Le Niger fait partie des pays qui ont récemment connu des coups d'État. Le Niger fait partie des pays qui ont connu des coups d'État récemment : Reuters

Par Mazhun Idris

Alors que l'année 2023 suit son chemin indéterminé, fait de chocs, de surprises et d'une lueur d'espoir occasionnelle, la démocratie semble avoir été retardée dans son voyage dans certaines parties de l'Afrique.

Une série de coups d'État, dont deux cette année, semble avoir reconfiguré le destin de la démocratie avec un nombre croissant de juntes militaires.

En seulement trois ans, des gouvernements démocratiquement élus ont été renversés en série ,au Mali (2020 et 2021), au Tchad et en Guinée (2021), au Burkina Faso (2022), et au Niger et au Gabon (2023). Plusieurs tentatives de coup d'État ont également été signalées dans d'autres pays.
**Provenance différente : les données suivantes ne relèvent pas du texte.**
(** * Booking, waitlist and credit workflow of the fitness backend

    A shallow embedding of [routes/booking.py] (create_booking,
    cancel_booking, remove_from_waitlist, process_waitlist,
    reorder_waitlist), of [cancel_class] in [routes/trainer.py], and of the
    tables of [models/class.py] and [models/membership.py] they work on.

    Tables are lists of rows in storage order.  A query hands back rows
    together with their location in the table, so that a write through the
    returned object lands in the stored row, as it does through the ORM
    session.  A request reads the clock once ([now]) and draws one fresh
    identifier ([new_id], the value of [uuid.uuid4()]). *)

From stdpp Require Import base decidable option list numbers strings pretty sorting.

Local Open Scope Z_scope.

(** ** Data model *)

(** [Booking.status]: booked, cancelled, attended, no-show. *)
Inductive BookingStatus := booked | cancelled | attended | no_show.

(** [WaitlistEntry.status]: waiting, notified, converted, removed. *)
Inductive WaitlistStatus := waiting | notified | converted | removed.

(** [Membership.status]: active, paused, expired, cancelled. *)
Inductive MembershipStatus := active | paused | expired | membership_cancelled.

#[global] Instance BookingStatus_eq_dec : EqDecision BookingStatus.
Proof. solve_decision. Defined.

#[global] Instance WaitlistStatus_eq_dec : EqDecision WaitlistStatus.
Proof. solve_decision. Defined.
(** What the sanitizer decides, whatever the root. It strips every
    character outside the class and rejects exactly when what is left is
    empty, contains [..], starts with a dot, or resolves to a path that
    is not written below the installation root as the process was given
    it; a raw name containing [../] or starting with a dot is always
    rejected; and when the sanitizer rejects, the installer returns the
    invalid-name failure and performs no operation at all. *)
Theorem sanitizeSkillName_rejects (name : string) :
  list_ascii_of_string (strip name) =
    List.filter allowed_char (list_ascii_of_string name) /\
  (forall safe, sanitizeSkillName env name = Some safe -> safe = strip name) /\
  (sanitizeSkillName env name = None <->
     strip name = "" \/
     includes (strip name) ".." = true \/
     startsWith (strip name) "." = true \/
     ~ written_below (SKILLS_DIR env)
         (Path.resolve (cwd env) [SKILLS_DIR env; strip name])) /\
  (includes name "../" = true \/ startsWith name "." = true ->
     sanitizeSkillName env name = None) /\
  (sanitizeSkillName env name = None ->
     forall owner repo opts w,
       installSkillFromGitHub env owner repo name opts w =
         (Returned (invalid_name_result name), w) /\
       InstallResult.success (invalid_name_result name) = false /\
       InstallResult.error (invalid_name_result name) = Some (invalid_name_error name)).
Proof.
  assert (Hiff : sanitizeSkillName env name = None <->
     strip name = "" \/
     includes (strip name) ".." = true \/
     startsWith (strip name) "." = true \/
     ~ written_below (SKILLS_DIR env)
         (Path.resolve (cwd env) [SKILLS_DIR env; strip name])).
  { unfold sanitizeSkillName. cbv zeta.
    rewrite <- (startsWith_root_sep _ _ _ SKILLS_DIR_nonempty).
    rewrite <- truthy_false.
    destruct (truthy (strip name)), (includes (strip name) ".."),
      (startsWith (strip name) "."); simpl; try (split; [auto | done]).
    destruct (startsWith (Path.resolve _ _) _); simpl.
    - split; [done|]. intros [?|[?|[?|?]]]; done.
    - split; [|done]. intros _. do 3 right. done. }
  split; [apply strip_filter|]. split; [|split; [exact Hiff|split]].
  - unfold sanitizeSkillName. cbv zeta. intros safe.
    destruct (_ || _ || _); [done|]. destruct (negb _); [done|]. congruence.
  - intros [H|H]; apply Hiff.
    + right; left. by apply strip_keeps_dotdot.
    + do 2 right; left. by apply strip_keeps_leading_dot.
  - intros Hnone owner repo opts w. unfold installSkillFromGitHub.
    by rewrite Hnone.
Qed.

End Sanitizer.

(** ** The file system *)

Section FileSystem.

Lemma SKILL_MD_ne_VIBECLAW_JSON : SKILL_MD <> VIBECLAW_JSON.
Proof. done. Qed.

(** Creating the directory of a skill adds no file to it. *)
Lemma mkdir_fs_exists f d name :
  exists_path (mkdir_fs f d).1 (PFile d name) = exists_path f (PFile d name).
Proof.
  unfold mkdir_fs, exists_path, lookup_dir. destruct f as [root|]; simpl.
  - destruct (root !! d) as [[|children]|] eqn:E; simpl; rewrite ?E; [done..|].
    by rewrite lookup_insert_eq.
  - by rewrite lookup_singleton_eq.
Qed.

Lemma writeFile_fs_threw f d name data :
  (writeFile_fs f d name data).2 = Threw -> (writeFile_fs f d name data).1 = f.
Proof.
  unfold writeFile_fs. destruct f as [root|]; [|done].
  destruct (lookup_dir (Some root) d) as [children|]; [|done].
  by destruct (children !! name) as [[|]|].
Qed.

(** A successful write leaves the file in place. *)
Lemma writeFile_fs_same f d name data :
  (writeFile_fs f d name data).2 = Returned tt ->
  exists_path (writeFile_fs f d name data).1 (PFile d name) = true.
Proof.
  unfold writeFile_fs. destruct f as [root|]; [|done].
  destruct (lookup_dir (Some root) d) as [children|]; [|done].
  destruct (children !! name) as [[|]|]; cbn [fst snd]; try done;
    unfold exists_path, lookup_dir; by rewrite !lookup_insert_eq.
Qed.

(** A write, successful or not, neither adds nor removes another file. *)
Lemma writeFile_fs_other f d name data name' :
  name <> name' ->
  exists_path (writeFile_fs f d name data).1 (PFile d name') = exists_path f (PFile d name').
Proof.
  intros Hne. unfold writeFile_fs. destruct f as [root|]; [|done].
  destruct (lookup_dir (Some root) d) as [children|] eqn:E; [|done].
  destruct (children !! name) as [[|]|]; cbn [fst snd]; try done;
    unfold exists_path; rewrite E; unfold lookup_dir;
    by rewrite lookup_insert_eq, lookup_insert_ne.
Qed.
(** * TransactionModel: the data-access layer of [app/models/transaction_model.py]

    A shallow embedding of the [TransactionModel] class and of the parts of
    its collaborators (the document collection, [bson.ObjectId], the logger,
    the clock, the timestamp helper and the version lookup) that its methods
    use, followed by the properties of the methods.

    Python values are an inductive type, documents are association lists in
    key order, a method is a function from the state of the world to an
    outcome (a returned value or a raised exception) and a new world. *)

From Stdlib Require Import String Ascii List ZArith Bool Arith Lia.
Import ListNotations.
Local Open Scope string_scope.
Local Open Scope list_scope.

(** ** Values *)

(** [bson.ObjectId]: twelve bytes, kept as the 24 lower-case hexadecimal
    digits that [str] prints. *)
Inductive oid : Type := Oid (hex : string).

Definition oid_hex (o : oid) : string := match o with Oid h => h end.

Definition oid_eqb (a b : oid) : bool := String.eqb (oid_hex a) (oid_hex b).

(** An instance of [bson.ObjectId] as its constructor can leave it: the
    twelve bytes of an identifier, or fewer bytes (kept as the digits [str]
    prints), which the constructor lets through when the 24 characters it is
    given hold white space.  The store and the driver only ever produce the
    first kind. *)
Inductive object_id : Type :=
| Twelve (o : oid)
| Short (hex : string).

Coercion Twelve : oid >-> object_id.

Definition object_id_hex (b : object_id) : string :=
  match b with
  | Twelve o => oid_hex o
  | Short h => h
  end.

Definition object_id_eqb (a b : object_id) : bool :=
  match a, b with
  | Twelve x, Twelve y => oid_eqb x y
  | Short x, Short y => String.eqb x y
  | _, _ => false
  end.

(** The Python and BSON values the layer handles.  [VDate] is an instant as
    the store keeps it; [VDict] keeps its keys in insertion order, as Python
    dictionaries and BSON documents do. *)
#[warnings="-register-all"]
Inductive value : Type :=
| VNone
| VBool (b : bool)
| VInt (z : Z)
| VStr (s : string)
| VOid (o : object_id)
| VDate (t : Z)
| VList (l : list value)
| VDict (d : list (string * value)).

Definition dict : Type := list (string * value).

(** Structural equality, as the store compares values. *)
Fixpoint value_eqb (a b : value) {struct a} : bool :=
  match a, b with
  | VNone, VNone => true
  | VBool x, VBool y => Bool.eqb x y
  | VInt x, VInt y => Z.eqb x y
  | VStr x, VStr y => String.eqb x y
  | VOid x, VOid y => object_id_eqb x y
  | VDate x, VDate y => Z.eqb x y
  | VList l, VList m =>
      (fix list_eqb (l m : list value) {struct l} : bool :=
         match l, m with
         | [], [] => true
         | x :: l', y :: m' => value_eqb x y && list_eqb l' m'
         | _, _ => false
         end) l m
  | VDict d, VDict e =>
      (fix dict_eqb (d e : list (string * value)) {struct d} : bool :=
         match d, e with
         | [], [] => true
         | (k, x) :: d', (j, y) :: e' =>
             String.eqb k j && value_eqb x y && dict_eqb d' e'
         | _, _ => false
         end) d e
  | _, _ => false
  end.
Lemma leb_key (x y : PrimFloat.float) :
  PrimFloat.leb x y = true <->
  exists kx ky, fkey x = Some kx /\ fkey y = Some ky /\ ~ lt3 ky kx.
Proof.
  rewrite FloatAxioms.leb_spec. unfold SpecFloat.SFleb, fkey.
  rewrite SFcompare_key.
  destruct (float_key (FloatOps.Prim2SF x)) as [kx|],
           (float_key (FloatOps.Prim2SF y)) as [ky|];
    try (split; [discriminate|intros [? [? [? [? ?]]]]; discriminate]).
  split.
  - intros H. exists kx, ky. repeat split. rewrite <- lex_Lt, lex_antisym.
    destruct (lex kx ky); (discriminate || (intros ?; discriminate)).
  - intros [? [? [[= <-] [[= <-] H]]]]. rewrite <- lex_Lt, lex_antisym in H.
    destruct (lex kx ky); try reflexivity. now destruct H.
Qed.

Lemma eqb_key (x y : PrimFloat.float) :
  PrimFloat.eqb x y = true <-> exists k, fkey x = Some k /\ fkey y = Some k.
Proof.
  rewrite FloatAxioms.eqb_spec. unfold SpecFloat.SFeqb, fkey.
  rewrite SFcompare_key.
  destruct (float_key (FloatOps.Prim2SF x)) as [kx|],
           (float_key (FloatOps.Prim2SF y)) as [ky|];
    try (split; [discriminate|intros [? [? ?]]; discriminate]).
  split.
  - intros H. exists kx. split; [reflexivity|]. f_equal. symmetry.
    apply lex_Eq. destruct (lex kx ky); (reflexivity || discriminate).
  - intros [k [H1 H2]]. injection H1 as ->. injection H2 as ->.
    now rewrite (proj2 (lex_Eq k k) eq_refl).
Qed.

Lemma not_nan_key (x : PrimFloat.float) :
  PrimFloat.is_nan x = false <-> exists k, fkey x = Some k.
Proof.
  unfold PrimFloat.is_nan. rewrite negb_false_iff, eqb_key. split.
  - intros [k [H _]]. now exists k.
  - intros [k H]. now exists k.
Qed.

Lemma float_ltb_leb (x y : PrimFloat.float) :
  PrimFloat.ltb x y = true -> PrimFloat.leb x y = true.
Proof.
  rewrite ltb_key, leb_key. intros [kx [ky [Hx [Hy Hlt]]]].
  exists kx, ky. split; [exact Hx|]. split; [exact Hy|].
  destruct kx as [[a1 b1] c1], ky as [[a2 b2] c2]. unfold lt3 in *. lia.
Qed.

Lemma float_not_ltb_leb (x y : PrimFloat.float) :
  PrimFloat.is_nan x = false -> PrimFloat.is_nan y = false ->
  PrimFloat.ltb y x = false -> PrimFloat.leb x y = true.
Proof.
  rewrite !not_nan_key. intros [kx Hx] [ky Hy] Hlt.
  apply leb_key. exists kx, ky. split; [exact Hx|]. split; [exact Hy|].
  intros H. assert (Ht : PrimFloat.ltb y x = true).
  { apply ltb_key. now exists ky, kx. }
  rewrite Ht in Hlt. discriminate.
Qed.

Lemma float_leb_trans (x y z : PrimFloat.float) :
  PrimFloat.leb x y = true -> PrimFloat.leb y z = true ->
  PrimFloat.leb x z = true.
Proof.
  rewrite !leb_key.
  intros [kx [ky [Hx [Hy H1]]]] [ky' [kz [Hy' [Hz H2]]]].
  rewrite Hy in Hy'. injection Hy' as <-.
  exists kx, kz. split; [exact Hx|]. split; [exact Hz|].
  destruct kx as [[a1 b1] c1], ky as [[a2 b2] c2], kz as [[a3 b3] c3].
  unfold lt3 in *. lia.
Qed.

Lemma float_eqb_not_ltb (x y s : PrimFloat.float) :
  PrimFloat.eqb x s = true -> PrimFloat.eqb y s = true ->
  PrimFloat.ltb y x = false.
Proof.
  rewrite !eqb_key. intros [k [Hx Hs]] [k' [Hy Hs']].
  rewrite Hs in Hs'. injection Hs' as <-.
  destruct (PrimFloat.ltb y x) eqn:E; [|reflexivity].
  apply ltb_key in E. destruct E as [ky [kx [Hy' [Hx' Hlt]]]].
  rewrite Hx in Hx'. rewrite Hy in Hy'.
  injection Hx' as <-. injection Hy' as <-.
  destruct k as [[a b] c]. unfold lt3 in Hlt. lia.
Qed.

(** ** The sorted cross-product on float scores *)

Lemma insert_float_sorted (x : FloatScores.Hyp) (l : list FloatScores.Hyp) :
  PrimFloat.is_nan (FloatScores.score x) = false ->
  (forall h, In h l -> PrimFloat.is_nan (FloatScores.score h) = false) ->
  StronglySorted float_score_le l ->
  StronglySorted float_score_le (insert FloatScores.Hyp_lt x l).
Proof.
  intros Hx Hl Hs. induction Hs as [|y l Hs IH Hall]; simpl.
  - repeat constructor.
  - assert (Hy : PrimFloat.is_nan (FloatScores.score y) = false)
      by (apply Hl; now left).
    unfold FloatScores.Hyp_lt at 1.
    destruct (PrimFloat.ltb (FloatScores.score y) (FloatScores.score x))
      eqn:Elt.
    + constructor; [apply IH; intros h Hh; apply Hl; now right|].
      rewrite Forall_forall. intros z Hz.
      apply (Permutation_in _
               (Permutation_sym (insert_perm _ FloatScores.Hyp_lt x l))) in Hz.
      destruct Hz as [<-|Hz]; [now apply float_ltb_leb|].
      rewrite Forall_forall in Hall. now apply Hall.
    + assert (Hxy : float_score_le x y) by now apply float_not_ltb_leb.
      constructor; [now constructor|].
      constructor; [exact Hxy|].
      rewrite Forall_forall in *. intros z Hz. specialize (Hall z Hz).
      unfold float_score_le in *.
      now apply float_leb_trans with (FloatScores.score y).
Qed.

Lemma sort_float_sorted (l : list FloatScores.Hyp) :
  (forall h, In h l -> PrimFloat.is_nan (FloatScores.score h) = false) ->
  StronglySorted float_score_le (sort FloatScores.Hyp_lt l).
Proof.
  induction l as [|x l IH]; intros Hl; simpl; [constructor|].
  apply insert_float_sorted.
  - apply Hl. now left.
  - intros h Hh. apply sort_In in Hh. apply Hl. now right.
  - apply IH. intros h Hh. apply Hl. now right.
Qed.

Lemma sort_float_stable (s : PrimFloat.float) (l : list FloatScores.Hyp) :
  filter (fun h => PrimFloat.eqb (FloatScores.score h) s)
    (sort FloatScores.Hyp_lt l) =
  filter (fun h => PrimFloat.eqb (FloatScores.score h) s) l.
Proof.
  apply sort_filter. intros x y Hx Hy. unfold FloatScores.Hyp_lt.
  now apply float_eqb_not_ltb with s.
Qed.

Lemma float_combine_from
    (t2h : string -> result (list FloatScores.Hyp))
    (h2s : FloatScores.Hyp -> list FloatScores.Hyp)
    (h1s acc : list FloatScores.Hyp) :
  (forall h1, In h1 h1s -> t2h (FloatScores.value h1) = Ok (h2s h1)) ->
  for_each
    (fun to_return t1_hypothesis =>
       t2_hyps <- t2h (FloatScores.value t1_hypothesis) ;;
       Ok (fold_left
             (fun to_return t2_hypothesis =>
                to_return ++
                [FloatScores.mkHyp (FloatScores.value t2_hypothesis)
                   (PrimFloat.add (FloatScores.score t1_hypothesis)
                      (FloatScores.score t2_hypothesis))])
             t2_hyps to_return))
    h1s acc = Ok (acc ++ float_cross_product h1s h2s).
Proof.
  revert acc. induction h1s as [|h1 h1s IH]; intros acc H; simpl.
  - now rewrite app_nil_r.
  - rewrite (H h1 (or_introl eq_refl)). simpl.
    rewrite (fold_append_map _ _ (float_combined h1)).
    rewrite IH by (intros; apply H; now right).
    now rewrite <- app_assoc.
Qed.

Lemma float_cross_product_length (n : nat) (h1s : list FloatScores.Hyp)
    (h2s : FloatScores.Hyp -> list FloatScores.Hyp) :
  (forall h1, In h1 h1s -> List.length (h2s h1) = n) ->
  List.length (float_cross_product h1s h2s) = List.length h1s * n.
Proof.
  induction h1s as [|h1 h1s IH]; intros H; simpl; [reflexivity|].
  rewrite length_app, length_map, IH by (intros; apply H; now right).
  now rewrite (H h1 (or_introl eq_refl)).
Qed.

(** X11. On float scores, as the code has them: when the first step
    returns [n] hypotheses, the second step returns [n] hypotheses for
    each of them and no combined score [h1.score + h2.score] is NaN, a
    composite edge returns the first [n] elements of the cross-product
    sorted by ascending score ([<=] of the floats), hypotheses of equal
    score ([==] of the floats) staying in the order in which the two
    loops produced them; the result has exactly [n] elements.  The
    combined scores are the rounded float sums. *)
Theorem CompositeTranslation_hypotheses_stable_ascending
    (t1_hypotheses t2_hypotheses : string -> nat -> result (list FloatScores.Hyp))
    (text : string) (n : nat) (h1s : list FloatScores.Hyp)
    (h2s : FloatScores.Hyp -> list FloatScores.Hyp) :
  t1_hypotheses text n = Ok h1s ->
  List.length h1s = n ->
  (forall h1, In h1 h1s ->
     t2_hypotheses (FloatScores.value h1) n = Ok (h2s h1) /\
     List.length (h2s h1) = n) ->
  (forall h, In h (float_cross_product h1s h2s) ->
     PrimFloat.is_nan (FloatScores.score h) = false) ->
  exists sorted,
    FloatScores.CompositeTranslation_hypotheses t1_hypotheses t2_hypotheses
      text n = Ok (firstn n sorted) /\
    List.length (firstn n sorted) = n /\
    Permutation (float_cross_product h1s h2s) sorted /\
    StronglySorted float_score_le sorted /\
    forall s,
      filter (fun h => PrimFloat.eqb (FloatScores.score h) s) sorted =
      filter (fun h => PrimFloat.eqb (FloatScores.score h) s)
        (float_cross_product h1s h2s).
Proof.
  intros H1 Hlen H2 Hnan.
  exists (sort FloatScores.Hyp_lt (float_cross_product h1s h2s)).
  split; [|split; [|split; [|split]]].
  - unfold FloatScores.CompositeTranslation_hypotheses. rewrite H1. cbn [bind].
    rewrite (float_combine_from (fun v => t2_hypotheses v n) h2s h1s []).
    + reflexivity.
    + intros h1 Hin. now apply H2.
  - rewrite length_firstn, sort_length, (float_cross_product_length n).
    + rewrite Hlen. nia.
    + intros h1 Hin. now apply H2.
  - apply sort_perm.
  - now apply sort_float_sorted.
  - intros s. apply sort_float_stable.
Qed.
Au-delà des machinations des putschistes, et sous le vernis de gains démocratiques marginaux, l'Afrique semble crouler sous le poids d'institutions faibles, de processus médiocres et d'autres défis de développement, qui se manifestent tous par des élections problématiques et des économies fragiles.

Dans certaines régions africaines, la démocratie en tant que modèle est en train de s'effilocher à plus d'un titre. L'idée d'organiser des élections périodiques dans le cadre d'une démocratie est de maintenir la souveraineté du peuple et de lui offrir la possibilité de changer occasionnellement de dirigeants.

Certains analystes affirment que des principes sacro-saints tels que l'établissement de l'État de droit, la transparence et la responsabilité en matière de gouvernance ne sont toujours pas réellement ancrés dans certaines démocraties africaines.

Joseph Ochogwu, professeur de relations internationales et d'études stratégiques et directeur général de l'Institut nigérian pour la paix et la résolution des conflits, estime que la démocratie est réduite à un simulacre en raison de l'abus inconsidéré du processus électoral.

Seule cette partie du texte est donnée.